Indistinguishability for recurrent clusters
Damis El Alami, Gábor Pete, Ádám Timár
TL;DR
The paper develops a general grafting framework to prove indistinguishability of infinite clusters in group-invariant percolation without requiring transience, by exploiting a weakened finite-energy property that permits moving infinite branches between clusters. It formalizes the tools (definitions, smallness notions, and a robust technical lemma) and applies the method to several models—interchange process, loop O(n), biased corner percolation, and Poisson zoo—demonstrating indistinguishability of infinite clusters under broad invariant conditions. A key contribution is showing that not essentially tail properties cannot distinguish infinite clusters on Cayley graphs, broadening ergodicity results to a wide class of invariant systems.

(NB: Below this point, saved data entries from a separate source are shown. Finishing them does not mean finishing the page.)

Definition flow_demo0 : system := mkSystem demo_queue_ring demo_two [].
Definition flow_demo1 : system :=
  with_handle 1 (run (TrySendTyped demo_env 0 [Byte.x01; Byte.x02]) (newQueue (randomID 1) false) flow_demo0).1 flow_demo0.
Definition flow_demo2 : system :=
  with_handle 0 (run (TryRecv_ demo_env) (newQueue (randomID 3) true) flow_demo1).1 flow_demo1.

Lemma flow_demo_sent : (run (TrySendTyped demo_env 0 [Byte.x01; Byte.x02]) (newQueue (randomID 1) false) flow_demo0).2 = inr tt.
Proof. vm_compute. reflexivity. Qed.

Lemma flow_demo_got : (run (TryRecv_ demo_env) (newQueue (randomID 3) true) flow_demo1).2 = inr (0, [Byte.x01; Byte.x02]).
Proof. vm_compute. reflexivity. Qed.

Lemma flow_demo_room : send_room (sys_ring flow_demo0).
Proof. split; vm_compute; discriminate. Qed.

Lemma flow_demo : flow demo_queue_ring flow_demo2 [(0, [Byte.x01; Byte.x02])] [(0, [Byte.x01; Byte.x02])].
Proof.
  assert (H0 : flow demo_queue_ring flow_demo0 [] []).
  { exact (FlowOpen _ _ _ _ (randomID 1) false (FlowOpen _ _ _ _ (randomID 3) true (FlowStart demo_queue_ring))). }
  pose proof (FlowSend _ flow_demo0 _ _ demo_env 1 (newQueue (randomID 1) false) 0 [Byte.x01; Byte.x02] _ (inr tt) H0
    eq_refl flow_demo_room ltac:(lia) (run_ok _ _ _ _ flow_demo_sent)) as H1.
  exact (FlowRecv _ flow_demo1 _ _ demo_env 0 (newQueue (randomID 3) true) _ _ H1 eq_refl (run_ok _ _ _ _ flow_demo_got)).
Qed.

Lemma handles_fifo_witness : exists rest, [(0, [Byte.x01; Byte.x02])] = [(0, [Byte.x01; Byte.x02])] ++ rest.
Proof.
  destruct (handles_fifo demo_queue_ring flow_demo2 _ _ demo_queue_holds flow_demo) as (rest & Hr & _). exists rest. exact Hr.
Defined.

(** A receiver behind the claim of a dead producer. *)
Lemma receive_total_witness :
  exists s' res, receive (mkEnv (fun id => id =? randomID 1) (fun _ => true) false None) 1
    (mkSt (newQueue (randomID 3) true) demo_dead [] []) = Some (s', res) /\ receive_result None 1 res.
Proof.
  apply (receive_total (mkEnv (fun id => id =? randomID 1) (fun _ => true) false None) 1
    (mkSt (newQueue (randomID 3) true) demo_dead [] [])).
  split; [apply (t_ok _ _ _ demo_dead_tiles)|vm_compute; reflexivity|vm_compute; split; [discriminate|reflexivity]..|reflexivity].
Defined.

(** A receiver that parks on an empty queue and is woken by a write. *)
Definition demo_write (r : Ring) : Ring := match tryWrite 1 (-1) 7 [Byte.x01] r with Some (r, _) => r | None => r end.
Definition demo_still : moment := mkMoment (fun r => r) demo_env.
Definition demo_rounds : list round :=
  [mkRound demo_still demo_still (mkMoment demo_write demo_env) None; mkRound demo_still demo_still demo_still None].

Lemma demo_rounds_ok : rounds_ok Receivers (Of ErrEmpty) demo_rounds.
Proof.
  assert (Hw : forall r, count_of Receivers (demo_write r) = count_of Receivers r).
  { intros r. unfold demo_write. destruct (tryWrite 1 (-1) 7 [Byte.x01] r) as [[r' res]|] eqn:E; [|done].
    apply counts_tryWrite in E. by injection E. }
  split.
  - constructor; [|constructor; [|constructor]]; intros m [->|[->| ->]] r;
      first [apply Hw|reflexivity].
  - constructor; [discriminate|constructor; [discriminate|constructor]].
Qed.

Definition demo_woken : st * (failure + delivery) := run (RecvInto demo_rounds) (newQueue (randomID 3) true) flow_demo0.

Lemma waits_settle_witness :
  let s := mkSt (newQueue (randomID 3) true) demo_queue_ring [] [] in
  RecvInto demo_rounds s = Some (demo_woken.1, inr (7, [Byte.x01])) /\ recvWaiters (hdr (s_ring demo_woken.1)) = 0 /\
  settled_call Receivers (Of ErrEmpty) (RecvInto demo_rounds) s.
Proof.
  intros s. split; [apply (run_ok _ _ flow_demo0); vm_compute; reflexivity|]. split; [vm_compute; reflexivity|].
  apply (proj2 (waits_settle demo_rounds 0 0 1 [] s ltac:(vm_compute; split; [discriminate|reflexivity])
    ltac:(vm_compute; split; [discriminate|reflexivity])) demo_rounds_ok).
Defined.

The work thus provides a versatile, broadly applicable approach to cluster ergodicity beyond traditional end-transience assumptions, with concrete implications for multiple interacting systems in probability and statistical physics.
Abstract
We introduce a general framework to show the indistinguishability of infinite clusters (ergodicity of the cluster subrelation) in group-invariant percolation processes with a weaker version of the finite energy property: the possibility of moving infinite branches from one infinite cluster to another. Crucially, this removes the necessity for the infinite clusters to be transient, present in most previous works. Our method also applies to more general random graphs, whenever a stationary sequence of vertices is definable. We use this to show the indistinguishability of infinite clusters (or permutation cycles) in the interchange process (a.k.a.~random stirring process), the loop $O(n)$ model on amenable Cayley graphs, biased corner percolation on $\mathbb{Z}^2$, and the Poisson Zoo process. Finally, we show that infinite clusters in any invariant process on a Cayley graph are indistinguishable for any ``not essentially tail'' property, i.e., properties that depend only on the local structure of the cluster.